Slog tipper and former Seattle Mayor Mike McGinn says a group of students at Seattle University are rallying against their college's refusal to divest from fossil fuels today, and you should pay attention. Months of talks between student group Sustainable Student Action and SU's chief financial officer Connie Kanter have apparently gone nowhere. Students had asked that the university's $185 million endowment be divested from major corporations whose business is based on the extraction of hydrocarbons, including Arch Coal, BP, Chevron, Conoco Phillips, Duke Energy, Exxon Mobil, Patriot Coal, and Royal Dutch Shell. But in a February 21 letter (PDF), Kanter dismissed the notion that divesting the university's endowment from fossil fuels would do any good:

Using endowment funds entrusted to us by donors for a purpose other than their original intent is an extraordinary step. As some participants in SSA's recent forum noted, divestment from fossil fuels will neither impact the finances nor change the behavior of affected companies. We believe there are more effective ways to address climate change. For these reasons, we are not prepared to move forward on a feasibility study of divestment from fossil fuel companies.

Harvard University, which has largest college endowment in the country and is under pressure from nearly 100 of its own professors calling for divestment, makes a similar argument.
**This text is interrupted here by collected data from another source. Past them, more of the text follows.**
(* ===== verification/Database.v ===== *)
(** The database the repositories work on, and the state of a request.

    A table is a finite map from the primary key (the [id] column) to the other
    columns of its row; the tables are those of
    crates/data/migrations/00000000000000_initial/up.sql the OAuth 2.0 code
    reads or writes. A request runs in one transaction: it works on its own
    copy of the database, [save] makes that copy the committed one, and a
    repository that is dropped (an early return) leaves the committed one
    alone. The clock and the random generator are tapes; what is sent to the
    homeserver, to the activity tracker and to the advisory lock is logged. *)
From S2P Require Import Prelude Ids RateLimit Scope Pkce Jose Domain Accounts Notification.

Open Scope Z_scope.

(** ** Errors (crates/data/src/pg/errors.rs) *)

(** The constraint violations the driver reports. *)
Inductive DieselError :=
| UniqueViolation (table column : string)
| ForeignKeyViolation (table column : string)
| NotNullViolation (table column : string)
| NumericOutOfRange
(** [diesel::result::Error::NotFound]: a statement that had to give a row gave none *)
| NoRow.

Record DatabaseInconsistencyError := {
  inconsistency_table : string;
  inconsistency_column : option string;
  inconsistency_row : option Ulid;
}.

Inductive DatabaseError :=
| Db_Diesel (source : DieselError)
| Db_Inconsistency (source : DatabaseInconsistencyError)
| Db_InvalidOperation
| Db_RowsAffected (expected actual : nat).

(** [DatabaseError::to_invalid_operation] of a failed transition. *)
Definition to_invalid_operation (_ : InvalidTransitionError) : DatabaseError := Db_InvalidOperation.

(** [DatabaseInconsistencyError::on(table).column(column).row(row)] *)
Definition inconsistent (table column : string) (row : Ulid) : DatabaseError :=
  Db_Inconsistency {| inconsistency_table := table;
                      inconsistency_column := Some column;
                      inconsistency_row := Some row |}.

(** Without a column. *)
Definition inconsistent_row (table : string) (row : Ulid) : DatabaseError :=
  Db_Inconsistency {| inconsistency_table := table;
                      inconsistency_column := None;
                      inconsistency_row := Some row |}.

(** ** Rows *)

Record UserRow := {
  UserRow_username : string;
  UserRow_created_at : DateTime;
  UserRow_updated_at : DateTime;
  UserRow_locked_at : option DateTime;
  UserRow_deactivated_at : option DateTime;
  UserRow_can_request_admin : bool;
  UserRow_is_guest : bool;
  UserRow_display_name : option string;
  UserRow_avatar_url : option string;
  UserRow_preferred_locale : option string;
}.

Record UserSessionRow := {
  UserSessionRow_user_id : Ulid;
  UserSessionRow_created_at : DateTime;
  UserSessionRow_finished_at : option DateTime;
  UserSessionRow_user_agent : option string;
  UserSessionRow_last_active_at : option DateTime;
  UserSessionRow_last_active_ip : option IpAddr;
}.

Record AuthenticationRow := {
  AuthenticationRow_user_session_id : Ulid;
  AuthenticationRow_created_at : DateTime;
  AuthenticationRow_user_password_id : option Ulid;
  AuthenticationRow_upstream_oauth_authorization_session_id : option Ulid;
}.

(** A row of [oauth2_clients], with the rows of
    [oauth2_client_localized_metadata] that refer to it. *)
Record OAuth2ClientRow := {
  ClientRow_metadata_digest : option string;
  ClientRow_encrypted_client_secret : option string;
  ClientRow_application_type : option string;
  ClientRow_redirect_uris : list string;
  ClientRow_grant_type_authorization_code : bool;
  ClientRow_grant_type_refresh_token : bool;
  ClientRow_grant_type_client_credentials : bool;
  ClientRow_grant_type_device_code : option bool;
  ClientRow_client_name : option string;
  ClientRow_logo_uri : option string;
  ClientRow_client_uri : option string;
  ClientRow_policy_uri : option string;
  ClientRow_tos_uri : option string;
  ClientRow_jwks_uri : option string;
  ClientRow_jwks : option Json;
  ClientRow_id_token_signed_response_alg : option string;
  ClientRow_userinfo_signed_response_alg : option string;
  ClientRow_token_endpoint_auth_method : option string;
  ClientRow_token_endpoint_auth_signing_alg : option string;
  ClientRow_initiate_login_uri : option string;
  ClientRow_is_static : option bool;
  (** locale, field and value *)
  ClientRow_localized : list (string * string * string);
}.

Record OAuthSessionRow := {
  OAuthSessionRow_user_id : option Ulid;
  OAuthSessionRow_user_session_id : option Ulid;
  OAuthSessionRow_oauth2_client_id : Ulid;
  OAuthSessionRow_scope_list : list string;
  OAuthSessionRow_created_at : DateTime;
  OAuthSessionRow_finished_at : option DateTime;
  OAuthSessionRow_user_agent : option string;
  OAuthSessionRow_last_active_at : option DateTime;
  OAuthSessionRow_last_active_ip : option IpAddr;
  OAuthSessionRow_human_name : option string;
}.

Record OAuth2AccessTokenRow := {
  AccessTokenRow_oauth2_session_id : Ulid;
  AccessTokenRow_access_token : string;
  AccessTokenRow_created_at : DateTime;
  AccessTokenRow_expires_at : option DateTime;
  AccessTokenRow_revoked_at : option DateTime;
  AccessTokenRow_first_used_at : option DateTime;
}.

Record OAuth2RefreshTokenRow := {
  RefreshTokenRow_refresh_token : string;
  RefreshTokenRow_created_at : DateTime;
  RefreshTokenRow_consumed_at : option DateTime;
  RefreshTokenRow_revoked_at : option DateTime;
  RefreshTokenRow_oauth2_access_token_id : option Ulid;
  RefreshTokenRow_oauth2_session_id : Ulid;
  RefreshTokenRow_next_oauth2_refresh_token_id : option Ulid;
}.

(** [GrantLookup] *)
Record GrantRow := {
  GrantRow_created_at : DateTime;
  GrantRow_cancelled_at : option DateTime;
  GrantRow_fulfilled_at : option DateTime;
  GrantRow_exchanged_at : option DateTime;
  GrantRow_scope : string;
  GrantRow_state : option string;
  GrantRow_nonce : option string;
  GrantRow_redirect_uri : string;
  GrantRow_response_mode : string;
  GrantRow_response_type_code : bool;
  GrantRow_response_type_id_token : bool;
  GrantRow_authorization_code : option string;
  GrantRow_code_challenge : option string;
  GrantRow_code_challenge_method : option string;
  GrantRow_login_hint : option string;
  GrantRow_locale : option string;
  GrantRow_oauth2_client_id : Ulid;
  GrantRow_oauth2_session_id : option Ulid;
}.

(** [OAuth2DeviceGrantLookup] *)
Record DeviceGrantRow := {
  DeviceGrantRow_oauth2_client_id : Ulid;
  DeviceGrantRow_scope : string;
  DeviceGrantRow_device_code : string;
  DeviceGrantRow_user_code : string;
  DeviceGrantRow_created_at : DateTime;
  DeviceGrantRow_expires_at : DateTime;
  DeviceGrantRow_fulfilled_at : option DateTime;
  DeviceGrantRow_rejected_at : option DateTime;
  DeviceGrantRow_exchanged_at : option DateTime;
  DeviceGrantRow_user_session_id : option Ulid;
  DeviceGrantRow_oauth2_session_id : option Ulid;
  DeviceGrantRow_ip_address : option IpAddr;
  DeviceGrantRow_user_agent : option string;
}.

Record PersonalSessionRow := {
  PersonalSessionRow_owner_user_id : option Ulid;
  PersonalSessionRow_owner_oauth2_client_id : option Ulid;
  PersonalSessionRow_actor_user_id : Ulid;
  PersonalSessionRow_human_name : string;
  PersonalSessionRow_scope_list : list string;
  PersonalSessionRow_created_at : DateTime;
  PersonalSessionRow_revoked_at : option DateTime;
  PersonalSessionRow_last_active_at : option DateTime;
  PersonalSessionRow_last_active_ip : option IpAddr;
}.

Record PersonalAccessTokenRow := {
  PersonalTokenRow_personal_session_id : Ulid;
  PersonalTokenRow_access_token_sha256 : string;
  PersonalTokenRow_created_at : DateTime;
  PersonalTokenRow_expires_at : option DateTime;
  PersonalTokenRow_revoked_at : option DateTime;
}.

(** [ContactVerificationTarget] *)
Inductive ContactVerificationTarget :=
| Target_Email (user_email_authentication_id : Ulid)
| Target_Phone (user_phone_authentication_id : Ulid).

(** The payload of a job, before it is encoded: [SyncDevicesJob], [ProvisionUserJob],
    [DispatchNotificationJob], [ProcessNotificationDeliveriesJob] and [DeactivateUserJob]. *)
Inductive JobPayload :=
| Payload_SyncDevices (user_id : Ulid)
| Payload_ProvisionUser (user_id : Ulid) (set_display_name set_avatar_url : option string)
| Payload_ContactVerification (target : ContactVerificationTarget) (language : string)
| Payload_EmailAuthenticationCode (user_email_authentication_id : Ulid) (language : string)
| Payload_SmsAuthenticationCode (user_phone_authentication_id : Ulid) (language : string)
| Payload_AccountRecovery (user_recovery_session_id : Ulid)
| Payload_ProcessNotificationDeliveries (limit : Z)
| Payload_DeactivateUser (user_id : Ulid) (hs_erase : bool)
| Payload_ReactivateUser (user_id : Ulid)
| Payload_ProvisionDevice (user_id : Ulid) (device_id : string)
| Payload_DeleteDevice (user_id : Ulid) (device_id : string)
| Payload_ExpireInactiveSessions
| Payload_ExpireInactiveOAuthSessions (threshold : DateTime) (after : option Ulid)
| Payload_ExpireInactiveUserSessions (threshold : DateTime) (after : option Ulid).

(** A queued job. *)
Record QueueJobRow := {
  QueueJobRow_queue_name : string;
  QueueJobRow_payload : JobPayload;
  QueueJobRow_created_at : DateTime;
  QueueJobRow_scheduled_at : option DateTime;
}.

(** An entry of the log of administration. *)
Record AdminOperationLogRow := {
  AuditRow_admin_user_id : Ulid;
  AuditRow_operation : string;
  AuditRow_resource_type : string;
  AuditRow_resource_id : option Ulid;
  AuditRow_details : Json;
  AuditRow_ip_address : option IpAddr;
  AuditRow_user_agent : option string;
  AuditRow_created_at : DateTime;
}.

(** ** Tables *)

Record DB := mkDB {
  db_users : gmap Z UserRow;
  db_user_sessions : gmap Z UserSessionRow;
  db_authentications : gmap Z AuthenticationRow;
  db_clients : gmap Z OAuth2ClientRow;
  db_sessions : gmap Z OAuthSessionRow;
  db_access_tokens : gmap Z OAuth2AccessTokenRow;
  db_refresh_tokens : gmap Z OAuth2RefreshTokenRow;
  db_grants : gmap Z GrantRow;
  db_device_grants : gmap Z DeviceGrantRow;
  db_personal_sessions : gmap Z PersonalSessionRow;
  db_personal_tokens : gmap Z PersonalAccessTokenRow;
  db_jobs : gmap Z QueueJobRow;
  db_accounts : AccountTables;
  db_notifications : NotificationTables;
  (** [admin_operation_logs] *)
  db_audit : gmap Z AdminOperationLogRow;
}.

Definition on_users (f : gmap Z UserRow → gmap Z UserRow)
    (db : DB) : DB :=
  mkDB (f (db_users db)) (db_user_sessions db) (db_authentications db) (db_clients db)
    (db_sessions db) (db_access_tokens db) (db_refresh_tokens db) (db_grants db)
    (db_device_grants db) (db_personal_sessions db) (db_personal_tokens db) (db_jobs db)
    (db_accounts db) (db_notifications db) (db_audit db).
Definition on_user_sessions (f : gmap Z UserSessionRow → gmap Z UserSessionRow)
    (db : DB) : DB :=
  mkDB (db_users db) (f (db_user_sessions db)) (db_authentications db) (db_clients db)
    (db_sessions db) (db_access_tokens db) (db_refresh_tokens db) (db_grants db)
    (db_device_grants db) (db_personal_sessions db) (db_personal_tokens db) (db_jobs db)
    (db_accounts db) (db_notifications db) (db_audit db).
Definition on_authentications (f : gmap Z AuthenticationRow → gmap Z AuthenticationRow)
    (db : DB) : DB :=
  mkDB (db_users db) (db_user_sessions db) (f (db_authentications db)) (db_clients db)
    (db_sessions db) (db_access_tokens db) (db_refresh_tokens db) (db_grants db)
    (db_device_grants db) (db_personal_sessions db) (db_personal_tokens db) (db_jobs db)
    (db_accounts db) (db_notifications db) (db_audit db).
Definition on_clients (f : gmap Z OAuth2ClientRow → gmap Z OAuth2ClientRow)
    (db : DB) : DB :=
  mkDB (db_users db) (db_user_sessions db) (db_authentications db) (f (db_clients db))
    (db_sessions db) (db_access_tokens db) (db_refresh_tokens db) (db_grants db)
    (db_device_grants db) (db_personal_sessions db) (db_personal_tokens db) (db_jobs db)
    (db_accounts db) (db_notifications db) (db_audit db).
Definition on_sessions (f : gmap Z OAuthSessionRow → gmap Z OAuthSessionRow)
    (db : DB) : DB :=
  mkDB (db_users db) (db_user_sessions db) (db_authentications db) (db_clients db)
    (f (db_sessions db)) (db_access_tokens db) (db_refresh_tokens db) (db_grants db)
    (db_device_grants db) (db_personal_sessions db) (db_personal_tokens db) (db_jobs db)
    (db_accounts db) (db_notifications db) (db_audit db).
Definition on_access_tokens (f : gmap Z OAuth2AccessTokenRow → gmap Z OAuth2AccessTokenRow)
    (db : DB) : DB :=
  mkDB (db_users db) (db_user_sessions db) (db_authentications db) (db_clients db)
    (db_sessions db) (f (db_access_tokens db)) (db_refresh_tokens db) (db_grants db)
    (db_device_grants db) (db_personal_sessions db) (db_personal_tokens db) (db_jobs db)
    (db_accounts db) (db_notifications db) (db_audit db).
Definition on_refresh_tokens (f : gmap Z OAuth2RefreshTokenRow → gmap Z OAuth2RefreshTokenRow)
    (db : DB) : DB :=
  mkDB (db_users db) (db_user_sessions db) (db_authentications db) (db_clients db)
    (db_sessions db) (db_access_tokens db) (f (db_refresh_tokens db)) (db_grants db)
    (db_device_grants db) (db_personal_sessions db) (db_personal_tokens db) (db_jobs db)
    (db_accounts db) (db_notifications db) (db_audit db).
Definition on_grants (f : gmap Z GrantRow → gmap Z GrantRow)
    (db : DB) : DB :=
  mkDB (db_users db) (db_user_sessions db) (db_authentications db) (db_clients db)
    (db_sessions db) (db_access_tokens db) (db_refresh_tokens db) (f (db_grants db))
    (db_device_grants db) (db_personal_sessions db) (db_personal_tokens db) (db_jobs db)
    (db_accounts db) (db_notifications db) (db_audit db).
Definition on_device_grants (f : gmap Z DeviceGrantRow → gmap Z DeviceGrantRow)
    (db : DB) : DB :=
  mkDB (db_users db) (db_user_sessions db) (db_authentications db) (db_clients db)
    (db_sessions db) (db_access_tokens db) (db_refresh_tokens db) (db_grants db)
    (f (db_device_grants db)) (db_personal_sessions db) (db_personal_tokens db) (db_jobs db)
    (db_accounts db) (db_notifications db) (db_audit db).
Definition on_personal_sessions (f : gmap Z PersonalSessionRow → gmap Z PersonalSessionRow)
    (db : DB) : DB :=
  mkDB (db_users db) (db_user_sessions db) (db_authentications db) (db_clients db)
    (db_sessions db) (db_access_tokens db) (db_refresh_tokens db) (db_grants db)
    (db_device_grants db) (f (db_personal_sessions db)) (db_personal_tokens db) (db_jobs db)
    (db_accounts db) (db_notifications db) (db_audit db).
Definition on_personal_tokens (f : gmap Z PersonalAccessTokenRow → gmap Z PersonalAccessTokenRow)
    (db : DB) : DB :=
  mkDB (db_users db) (db_user_sessions db) (db_authentications db) (db_clients db)
    (db_sessions db) (db_access_tokens db) (db_refresh_tokens db) (db_grants db)
    (db_device_grants db) (db_personal_sessions db) (f (db_personal_tokens db)) (db_jobs db)
    (db_accounts db) (db_notifications db) (db_audit db).
Definition on_jobs (f : gmap Z QueueJobRow → gmap Z QueueJobRow)
    (db : DB) : DB :=
  mkDB (db_users db) (db_user_sessions db) (db_authentications db) (db_clients db)
    (db_sessions db) (db_access_tokens db) (db_refresh_tokens db) (db_grants db)
    (db_device_grants db) (db_personal_sessions db) (db_personal_tokens db) (f (db_jobs db))
    (db_accounts db) (db_notifications db) (db_audit db).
So does divestment actually work, and could it help stop climate change? South African Archbishop Desmond Tutu thinks so. And according to Eric Hendey, writing for Harvard's own Institute of Politics, "The evidence from South Africa suggests that divestment, while ineffective in a financial sense, can have an impact by shaping public discourse. If universities across the country divested from fossil fuels, this would again be the case."